** Opening Given entries block **

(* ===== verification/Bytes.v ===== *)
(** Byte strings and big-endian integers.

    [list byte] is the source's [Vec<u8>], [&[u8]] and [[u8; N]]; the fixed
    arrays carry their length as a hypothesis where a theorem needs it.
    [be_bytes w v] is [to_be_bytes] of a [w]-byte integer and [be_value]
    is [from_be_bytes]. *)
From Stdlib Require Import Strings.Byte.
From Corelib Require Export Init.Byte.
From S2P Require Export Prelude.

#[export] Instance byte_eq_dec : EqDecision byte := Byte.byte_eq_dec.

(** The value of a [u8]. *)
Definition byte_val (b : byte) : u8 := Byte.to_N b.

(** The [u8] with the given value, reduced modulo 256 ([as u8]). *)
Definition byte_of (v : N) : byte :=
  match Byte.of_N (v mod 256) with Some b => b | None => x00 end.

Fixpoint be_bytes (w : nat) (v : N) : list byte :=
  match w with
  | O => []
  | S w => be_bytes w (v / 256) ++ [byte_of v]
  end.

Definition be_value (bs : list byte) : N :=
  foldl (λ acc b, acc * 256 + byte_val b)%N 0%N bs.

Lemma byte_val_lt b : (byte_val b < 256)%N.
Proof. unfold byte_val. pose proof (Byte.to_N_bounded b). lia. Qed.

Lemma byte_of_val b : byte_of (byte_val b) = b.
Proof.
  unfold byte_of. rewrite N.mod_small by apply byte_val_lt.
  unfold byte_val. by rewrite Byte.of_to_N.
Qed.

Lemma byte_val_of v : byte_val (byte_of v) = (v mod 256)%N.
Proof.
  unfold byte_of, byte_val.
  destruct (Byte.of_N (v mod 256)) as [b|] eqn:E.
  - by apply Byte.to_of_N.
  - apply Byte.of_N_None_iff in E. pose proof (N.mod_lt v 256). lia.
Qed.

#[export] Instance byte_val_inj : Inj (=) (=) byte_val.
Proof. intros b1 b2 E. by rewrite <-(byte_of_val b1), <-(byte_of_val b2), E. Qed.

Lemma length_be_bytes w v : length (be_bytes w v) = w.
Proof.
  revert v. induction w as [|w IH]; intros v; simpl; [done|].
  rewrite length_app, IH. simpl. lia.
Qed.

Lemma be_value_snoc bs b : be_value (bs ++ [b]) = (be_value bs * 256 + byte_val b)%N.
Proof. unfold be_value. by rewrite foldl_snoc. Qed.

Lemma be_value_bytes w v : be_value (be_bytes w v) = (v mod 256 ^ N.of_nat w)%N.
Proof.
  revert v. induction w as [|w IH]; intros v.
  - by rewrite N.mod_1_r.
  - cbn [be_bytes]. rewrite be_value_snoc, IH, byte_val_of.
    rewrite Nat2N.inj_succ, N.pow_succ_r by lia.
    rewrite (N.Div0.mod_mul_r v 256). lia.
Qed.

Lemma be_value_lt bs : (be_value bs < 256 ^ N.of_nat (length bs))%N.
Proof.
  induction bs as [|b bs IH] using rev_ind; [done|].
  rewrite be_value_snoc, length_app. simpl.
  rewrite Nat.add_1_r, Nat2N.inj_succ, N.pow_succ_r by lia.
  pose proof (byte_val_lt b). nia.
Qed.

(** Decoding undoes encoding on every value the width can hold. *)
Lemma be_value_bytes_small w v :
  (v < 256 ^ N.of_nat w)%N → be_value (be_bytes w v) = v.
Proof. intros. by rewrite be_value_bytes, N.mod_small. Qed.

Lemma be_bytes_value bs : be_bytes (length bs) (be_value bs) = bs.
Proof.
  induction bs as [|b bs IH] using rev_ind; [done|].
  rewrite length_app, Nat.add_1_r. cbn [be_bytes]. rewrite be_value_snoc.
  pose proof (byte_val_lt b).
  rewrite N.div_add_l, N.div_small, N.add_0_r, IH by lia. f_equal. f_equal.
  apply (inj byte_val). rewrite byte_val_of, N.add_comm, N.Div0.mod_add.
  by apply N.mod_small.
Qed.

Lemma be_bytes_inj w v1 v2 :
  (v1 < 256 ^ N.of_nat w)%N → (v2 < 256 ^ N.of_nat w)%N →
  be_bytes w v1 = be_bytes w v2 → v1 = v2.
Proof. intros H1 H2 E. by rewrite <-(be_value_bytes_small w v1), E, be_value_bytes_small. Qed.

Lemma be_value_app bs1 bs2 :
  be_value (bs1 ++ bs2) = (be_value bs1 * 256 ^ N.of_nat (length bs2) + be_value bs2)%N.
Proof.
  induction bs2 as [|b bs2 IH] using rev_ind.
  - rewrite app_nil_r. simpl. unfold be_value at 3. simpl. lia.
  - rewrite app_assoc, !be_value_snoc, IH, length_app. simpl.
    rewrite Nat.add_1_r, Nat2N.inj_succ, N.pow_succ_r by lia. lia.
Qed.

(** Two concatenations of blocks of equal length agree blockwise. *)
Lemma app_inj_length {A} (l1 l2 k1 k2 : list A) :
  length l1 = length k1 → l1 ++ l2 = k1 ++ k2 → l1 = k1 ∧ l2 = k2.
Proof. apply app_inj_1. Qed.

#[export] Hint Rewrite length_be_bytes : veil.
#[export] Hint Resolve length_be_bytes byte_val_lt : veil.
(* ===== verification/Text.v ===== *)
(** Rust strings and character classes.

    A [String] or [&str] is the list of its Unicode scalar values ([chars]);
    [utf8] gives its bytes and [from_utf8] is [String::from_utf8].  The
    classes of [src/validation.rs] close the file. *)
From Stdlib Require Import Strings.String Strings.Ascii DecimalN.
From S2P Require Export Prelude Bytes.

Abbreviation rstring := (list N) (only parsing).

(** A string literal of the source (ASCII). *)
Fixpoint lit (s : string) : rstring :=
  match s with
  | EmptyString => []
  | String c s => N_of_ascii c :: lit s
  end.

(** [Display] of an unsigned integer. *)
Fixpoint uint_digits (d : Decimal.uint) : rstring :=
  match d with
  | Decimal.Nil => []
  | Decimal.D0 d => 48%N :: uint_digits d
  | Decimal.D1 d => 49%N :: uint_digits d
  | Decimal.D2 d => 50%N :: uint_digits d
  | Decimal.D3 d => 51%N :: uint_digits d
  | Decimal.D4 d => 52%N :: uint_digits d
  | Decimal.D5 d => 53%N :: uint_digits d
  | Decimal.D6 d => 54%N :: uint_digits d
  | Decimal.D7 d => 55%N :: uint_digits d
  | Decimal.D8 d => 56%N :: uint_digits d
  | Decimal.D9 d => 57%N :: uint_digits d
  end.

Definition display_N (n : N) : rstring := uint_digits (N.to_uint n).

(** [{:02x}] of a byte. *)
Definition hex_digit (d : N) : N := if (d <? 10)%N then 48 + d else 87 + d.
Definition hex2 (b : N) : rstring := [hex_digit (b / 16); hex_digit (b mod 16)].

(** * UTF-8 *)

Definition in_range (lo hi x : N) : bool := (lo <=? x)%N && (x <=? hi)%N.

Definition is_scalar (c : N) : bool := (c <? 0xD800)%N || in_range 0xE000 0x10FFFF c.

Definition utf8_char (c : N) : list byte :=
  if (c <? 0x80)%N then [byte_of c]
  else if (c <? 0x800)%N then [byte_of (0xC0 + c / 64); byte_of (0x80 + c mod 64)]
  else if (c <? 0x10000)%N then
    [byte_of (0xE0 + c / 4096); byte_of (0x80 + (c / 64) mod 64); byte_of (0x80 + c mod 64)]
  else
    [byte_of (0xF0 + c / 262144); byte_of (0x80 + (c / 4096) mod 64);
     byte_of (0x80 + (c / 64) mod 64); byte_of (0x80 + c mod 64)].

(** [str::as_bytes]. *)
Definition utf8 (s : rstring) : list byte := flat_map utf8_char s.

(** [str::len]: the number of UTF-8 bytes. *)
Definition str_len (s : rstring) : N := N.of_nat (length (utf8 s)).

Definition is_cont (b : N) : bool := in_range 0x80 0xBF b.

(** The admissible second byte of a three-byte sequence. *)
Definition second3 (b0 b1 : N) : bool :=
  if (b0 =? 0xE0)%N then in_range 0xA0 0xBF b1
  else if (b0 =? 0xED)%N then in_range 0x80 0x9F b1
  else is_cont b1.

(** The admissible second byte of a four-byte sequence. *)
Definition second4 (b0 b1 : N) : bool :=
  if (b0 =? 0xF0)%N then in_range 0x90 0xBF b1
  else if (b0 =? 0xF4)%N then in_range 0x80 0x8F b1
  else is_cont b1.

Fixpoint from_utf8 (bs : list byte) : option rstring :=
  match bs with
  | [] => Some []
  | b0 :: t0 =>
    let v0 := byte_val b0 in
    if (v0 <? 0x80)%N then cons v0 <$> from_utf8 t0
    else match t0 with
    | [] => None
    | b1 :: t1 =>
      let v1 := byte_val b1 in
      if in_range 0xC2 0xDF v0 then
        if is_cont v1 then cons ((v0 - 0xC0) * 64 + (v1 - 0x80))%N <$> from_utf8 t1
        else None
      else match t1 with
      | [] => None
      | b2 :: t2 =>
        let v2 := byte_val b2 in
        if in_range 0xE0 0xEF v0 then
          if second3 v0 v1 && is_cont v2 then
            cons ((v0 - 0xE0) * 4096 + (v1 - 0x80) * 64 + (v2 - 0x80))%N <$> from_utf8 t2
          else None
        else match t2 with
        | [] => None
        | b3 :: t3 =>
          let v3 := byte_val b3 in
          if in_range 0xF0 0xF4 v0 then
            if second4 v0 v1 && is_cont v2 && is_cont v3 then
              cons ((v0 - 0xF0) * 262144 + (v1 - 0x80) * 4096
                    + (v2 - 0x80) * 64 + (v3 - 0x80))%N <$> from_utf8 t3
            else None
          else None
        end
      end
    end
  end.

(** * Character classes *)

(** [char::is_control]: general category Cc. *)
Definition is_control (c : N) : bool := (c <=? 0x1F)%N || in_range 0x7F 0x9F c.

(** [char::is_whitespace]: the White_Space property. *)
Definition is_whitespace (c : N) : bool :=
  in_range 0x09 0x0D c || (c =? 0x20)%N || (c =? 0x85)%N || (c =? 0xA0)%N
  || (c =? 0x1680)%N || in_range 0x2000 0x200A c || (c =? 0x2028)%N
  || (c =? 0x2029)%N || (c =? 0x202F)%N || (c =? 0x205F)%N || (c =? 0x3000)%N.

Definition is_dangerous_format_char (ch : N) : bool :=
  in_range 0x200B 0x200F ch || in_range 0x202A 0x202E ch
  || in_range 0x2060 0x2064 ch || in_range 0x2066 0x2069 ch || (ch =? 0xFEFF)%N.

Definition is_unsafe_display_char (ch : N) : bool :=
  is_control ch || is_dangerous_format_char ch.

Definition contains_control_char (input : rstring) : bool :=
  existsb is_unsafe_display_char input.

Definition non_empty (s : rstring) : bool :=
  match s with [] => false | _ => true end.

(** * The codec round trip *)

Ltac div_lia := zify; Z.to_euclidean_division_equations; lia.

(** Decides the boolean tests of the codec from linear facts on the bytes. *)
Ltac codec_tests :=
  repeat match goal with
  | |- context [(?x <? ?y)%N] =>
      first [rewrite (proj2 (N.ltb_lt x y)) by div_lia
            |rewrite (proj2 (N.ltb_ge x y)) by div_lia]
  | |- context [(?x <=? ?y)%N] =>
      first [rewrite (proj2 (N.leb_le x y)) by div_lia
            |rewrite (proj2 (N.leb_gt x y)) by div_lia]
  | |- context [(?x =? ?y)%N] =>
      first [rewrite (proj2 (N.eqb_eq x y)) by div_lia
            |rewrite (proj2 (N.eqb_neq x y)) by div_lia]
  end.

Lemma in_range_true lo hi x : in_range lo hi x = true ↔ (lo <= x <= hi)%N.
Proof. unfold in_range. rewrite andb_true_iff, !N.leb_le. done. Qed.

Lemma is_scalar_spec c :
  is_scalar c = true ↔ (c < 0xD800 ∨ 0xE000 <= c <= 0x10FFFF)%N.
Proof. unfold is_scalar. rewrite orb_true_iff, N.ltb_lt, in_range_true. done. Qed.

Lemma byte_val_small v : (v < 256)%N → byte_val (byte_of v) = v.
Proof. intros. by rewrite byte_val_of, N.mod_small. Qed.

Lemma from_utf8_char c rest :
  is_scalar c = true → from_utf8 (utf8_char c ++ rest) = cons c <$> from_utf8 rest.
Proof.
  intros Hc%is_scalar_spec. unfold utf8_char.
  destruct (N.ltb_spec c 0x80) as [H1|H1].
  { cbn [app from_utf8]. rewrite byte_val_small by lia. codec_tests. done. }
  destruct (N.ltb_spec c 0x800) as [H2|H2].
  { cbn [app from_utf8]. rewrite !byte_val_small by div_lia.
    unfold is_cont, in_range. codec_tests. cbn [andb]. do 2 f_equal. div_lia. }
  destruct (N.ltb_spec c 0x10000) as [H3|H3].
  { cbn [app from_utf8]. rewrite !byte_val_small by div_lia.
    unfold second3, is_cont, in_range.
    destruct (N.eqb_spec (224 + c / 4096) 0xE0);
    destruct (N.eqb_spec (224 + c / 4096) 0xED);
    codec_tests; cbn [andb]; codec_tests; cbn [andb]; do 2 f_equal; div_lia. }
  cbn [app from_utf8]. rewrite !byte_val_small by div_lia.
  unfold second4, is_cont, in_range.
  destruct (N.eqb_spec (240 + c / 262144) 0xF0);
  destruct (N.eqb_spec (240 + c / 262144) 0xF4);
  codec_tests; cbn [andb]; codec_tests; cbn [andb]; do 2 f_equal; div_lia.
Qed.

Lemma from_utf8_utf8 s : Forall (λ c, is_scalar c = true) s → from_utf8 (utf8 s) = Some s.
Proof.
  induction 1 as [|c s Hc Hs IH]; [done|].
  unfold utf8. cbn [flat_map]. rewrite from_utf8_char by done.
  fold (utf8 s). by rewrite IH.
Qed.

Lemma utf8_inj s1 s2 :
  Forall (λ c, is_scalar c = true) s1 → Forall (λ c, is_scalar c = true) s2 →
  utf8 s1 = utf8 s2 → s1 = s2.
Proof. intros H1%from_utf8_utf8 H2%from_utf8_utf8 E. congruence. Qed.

** Closing Given entries block **

[Problem to work on]:
From the entries above, extract only the lines running from the one containing "(** [str::len]: the number of UTF-8 bytes. *)" through the one containing "if in_range 0xF0 0xF4 v0 then", inclusive.

[Answer to this task]:
(** [str::len]: the number of UTF-8 bytes. *)
Definition str_len (s : rstring) : N := N.of_nat (length (utf8 s)).

Definition is_cont (b : N) : bool := in_range 0x80 0xBF b.

(** The admissible second byte of a three-byte sequence. *)
Definition second3 (b0 b1 : N) : bool :=
  if (b0 =? 0xE0)%N then in_range 0xA0 0xBF b1
  else if (b0 =? 0xED)%N then in_range 0x80 0x9F b1
  else is_cont b1.

(** The admissible second byte of a four-byte sequence. *)
Definition second4 (b0 b1 : N) : bool :=
  if (b0 =? 0xF0)%N then in_range 0x90 0xBF b1
  else if (b0 =? 0xF4)%N then in_range 0x80 0x8F b1
  else is_cont b1.

Fixpoint from_utf8 (bs : list byte) : option rstring :=
  match bs with
  | [] => Some []
  | b0 :: t0 =>
    let v0 := byte_val b0 in
    if (v0 <? 0x80)%N then cons v0 <$> from_utf8 t0
    else match t0 with
    | [] => None
    | b1 :: t1 =>
      let v1 := byte_val b1 in
      if in_range 0xC2 0xDF v0 then
        if is_cont v1 then cons ((v0 - 0xC0) * 64 + (v1 - 0x80))%N <$> from_utf8 t1
        else None
      else match t1 with
      | [] => None
      | b2 :: t2 =>
        let v2 := byte_val b2 in
        if in_range 0xE0 0xEF v0 then
          if second3 v0 v1 && is_cont v2 then
            cons ((v0 - 0xE0) * 4096 + (v1 - 0x80) * 64 + (v2 - 0x80))%N <$> from_utf8 t2
          else None
        else match t2 with
        | [] => None
        | b3 :: t3 =>
          let v3 := byte_val b3 in
          if in_range 0xF0 0xF4 v0 then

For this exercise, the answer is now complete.